By Kent Atkinson of NZPA Wellington, April 29 NZPA - New Zealand's "800 pound gorilla" -- giant dairy company Fonterra -- today paid $US201.9 million ($NZ260.5m) to buy up the rest of the shares in Chilean dairy company Soprole.
It now owns almost all of Chile's largest dairy company, despite a statement by Finance Minister Michael Cullen during 2004 trade talks that New Zealand's dairy sector would not compete with domestic producers there.
Fonterra already controlled Soprole with a 56.85 percent stake.
Today's additional 42.6 percent shareholding will give it 99.4 percent of Chile's second-most recognised corporate brand after soft drink Coca-Cola.
The former Dairy Board first bought into Soprole in 1988, and built it into Fonterra's third-largest investment in retail dairy markets, after New Zealand and Australia.
But New Zealand investment in Chile became controversial in 2003, when Chile suspended trade negotiations with New Zealand in December, under pressure from its dairy farmers worried about the incursion into their domestic market.
Talks revived when socialist president Ricardo Lagos took a trip to New Zealand in 2004 and warned "special measures" would have to be taken for the "sensitive" dairy sector because many Chilean dairy farmers feared New Zealand's dairy industry competing equally with them in domestic markets.
Dr Cullen promised Fonterra would not use the free trade pact to compete with the South American nation's milk producers, but to work with them to develop export products.
"Our ambition is to expand consumption in third markets elsewhere," said Dr Cullen.
"We're not seeing this as a means of coming here to grab the Chilean market from Chilean producers.
"The rest of the agriculture sector is not such a difficult issue, at least in a political sense.
"Dairy is the only area of the world's economy where we might be considered the 800 pound gorilla -- only in dairy -- and that can look a bit scary."
The trade negotiations were expanded to the P4 group of companies -- New Zealand, Singapore, Chile and Brunei -- which signed a wide ranging free trade agreement in 2006.
Now Soprole has more than one-third of the domestic consumer dairy market and is also exporting more dairy products than Fonterra sends to Chile.
Soprole in February announced its profit for the 2007 calendar year rose 160 percent to a record 23.8 billion Chilean pesos, or $NZ66.3m.
"Soprole has, on average, returned around $NZ25 million a year to Fonterra shareholders over the past few years," Fonterra's chief executive officer, Andrew Ferrier.
"By increasing our ownership, we will be able to build on this and look at ways we can grow the business.
"More than 40 percent of the company's sales have been from products introduced in the last three years.
"We want to continue that innovation drive ... in the rapidly expanding South American dairy markets."
The minority shareholder which sold out to Fonterra, Fundacion Isabel Aninat, is a charitable foundation run under canonical law and the purchase had to be approved by the Vatican.

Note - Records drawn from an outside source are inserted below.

(** * Linear mixed model synthetic experiment

    A shallow embedding of [autora/experiment_runner/synthetic/abstract/lmm.py]:
    the formula parser [_extract_variable_names] and the simulation closure
    [run] built by [lmm_experiment].

    Conventions of the embedding.
    - Python [str] is [string]; formulas are taken to be ASCII, so that the
      regular-expression class [\w] is [[A-Za-z0-9_]].
    - Numbers are exact rationals [Q]; numeric results are compared with
      [Qeq].  Rounding of double-precision arithmetic is not modelled,
      and neither is the wrap-around of [int64] arithmetic on integer
      columns: statements about computed values carry the hypothesis
      that the integer results stay in the [int64] range.
    - A [pandas.DataFrame] is a row count together with an ordered list of
      named numeric columns (group labels are numbers too, compared by
      value); all series of one frame share its index, so arithmetic
      between them is positional.  Columns of text or other objects are
      not represented; a table with a repeated column name, for which
      [df[name]] is not a series, is excluded by hypothesis
      ([proper_table]) where a statement speaks of every table.
    - Data frames are objects in a store and are reached through references;
      [conditions.copy()] allocates a new object.
    - A [numpy.random.Generator] is an abstract state with a
      standard-normal draw; [Generator.normal(loc, scale)] is
      [loc + scale * z] and rejects a negative scale;
      [numpy.random.default_rng(seed)] rejects a negative seed. *)

From Stdlib Require Import QArith Ascii.
From stdpp Require Import base gmap strings list sorting.

Open Scope string_scope.

(** ** Python string operations *)

Module Py.

(** Characters removed by [str.strip()] (ASCII whitespace). *)
Definition isspace (c : ascii) : bool :=
  let n := N_of_ascii c in
  ((9 <=? n) && (n <=? 13) || (28 <=? n) && (n <=? 32))%N.
(** [filteredTeams] *)
Definition filteredTeams (allTeams : list Team) (genreFilter ageFilter : string) : list Team :=
  List.filter (team_visible genreFilter ageFilter) allTeams.

(** [genreOptions: Array.from(genreSet).sort()] *)
Definition genreOptions (allTeams : list Team) : list string :=
  str_sort (genreSet (team_options allTeams)).

(** [ageOptions: Array.from(ageSet).sort()] *)
Definition ageOptions (allTeams : list Team) : list string :=
  str_sort (ageSet (team_options allTeams)).

(** [Array.from(map.entries()).map(([id, name]) => ({id, name}))] *)
Definition entries_to_competitions (m : list (Z * string)) : list Competition :=
  map (fun '(i, n) => mkCompetition i n) m.

Section LocaleCompare.

(** [String.prototype.localeCompare] depends on the user's locale: it is a
    parameter of the sorted lists. *)
Variable localeCompare : string -> string -> Z.

(** [.sort((a, b) => a.name.localeCompare(b.name))]: a stable sort that
    keeps [a] before [b] when the comparator is not positive. *)
Definition by_name (a b : Competition) : Prop :=
  localeCompare (comp_name a) (comp_name b) <= 0.
Definition by_name_dec : RelDecision by_name := fun a b => Z_le_dec _ _.
Definition sort_by_name (l : list Competition) : list Competition :=
  @merge_sort _ by_name by_name_dec l.

(** [competitionOptions] *)
Definition competitionOptions (allTeams : list Team) : list Competition :=
  sort_by_name (entries_to_competitions (compMap (team_options allTeams))).

(** [selectedTeamsCompetitions]: all options when no team is selected,
    otherwise the competitions of the selected teams, [Map.set] keeping the
    last name seen for an id. *)
Definition selectedTeamsCompetitions (selectedTeamIds : list Z) (allTeams : list Team)
  : list Competition :=
  if Nat.eqb (length selectedTeamIds) 0 then competitionOptions allTeams else
  let teamCompetitions :=
    flat_map competitions (List.filter (fun t => has selectedTeamIds (team_id t)) allTeams) in
  let commonCompetitions :=
    fold_left (fun m c => map_set m (comp_id c) (comp_name c)) teamCompetitions [] in
  sort_by_name (entries_to_competitions commonCompetitions).

End LocaleCompare.

(** The placeholder of an empty cell (U+2014). *)
Definition dash : string := "—".

(** A cell of the usage table: [playerUsage.usage[playerId]?.[week] || '—']. *)
Definition usage_cell (pu : PlayerUsageData) (playerId week : string) : string :=
  match pu_usage pu !! playerId ≫= lookup week with
  | Some v => if String.eqb v "" then dash else v
  | None => dash
  end.

End TrackerView.

(* ------------------------------------------------------------------ *)
(** ** [App.tsx]: login and the session timer *)

Module App.
Local Open Scope string_scope.

Definition SESSION_DURATION_MS : Z := 30 * 60 * 1000.

(** [App]'s state ([token], [loading], [error]), the [localStorage] entry
    ["authToken"], the firing time of the pending session timeout ([None]
    when there is none: [sessionTimeoutRef] only ever holds the last one
    armed), and the alerts shown. *)
Record AppState := mkApp {
  token : option string;
  loading : bool;
  error : option string;
  authToken : option string;
  sessionTimer : option Z;
  alerts : list string }.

Mr Ferrier said Fonterra was looking forward to a continued relationship with the Fundacion as partners in Prolesur, Soprole's southern dairy manufacturer: Fonterra owns 86.2 percent of Prolesur and the Fundacion will retain a direct 13.6 percent shareholding in Prolesur.
Mr Ferrier said Soprole was an example of Fonterra's strategies of building profitable businesses and securing new sources of fresh milk around the world.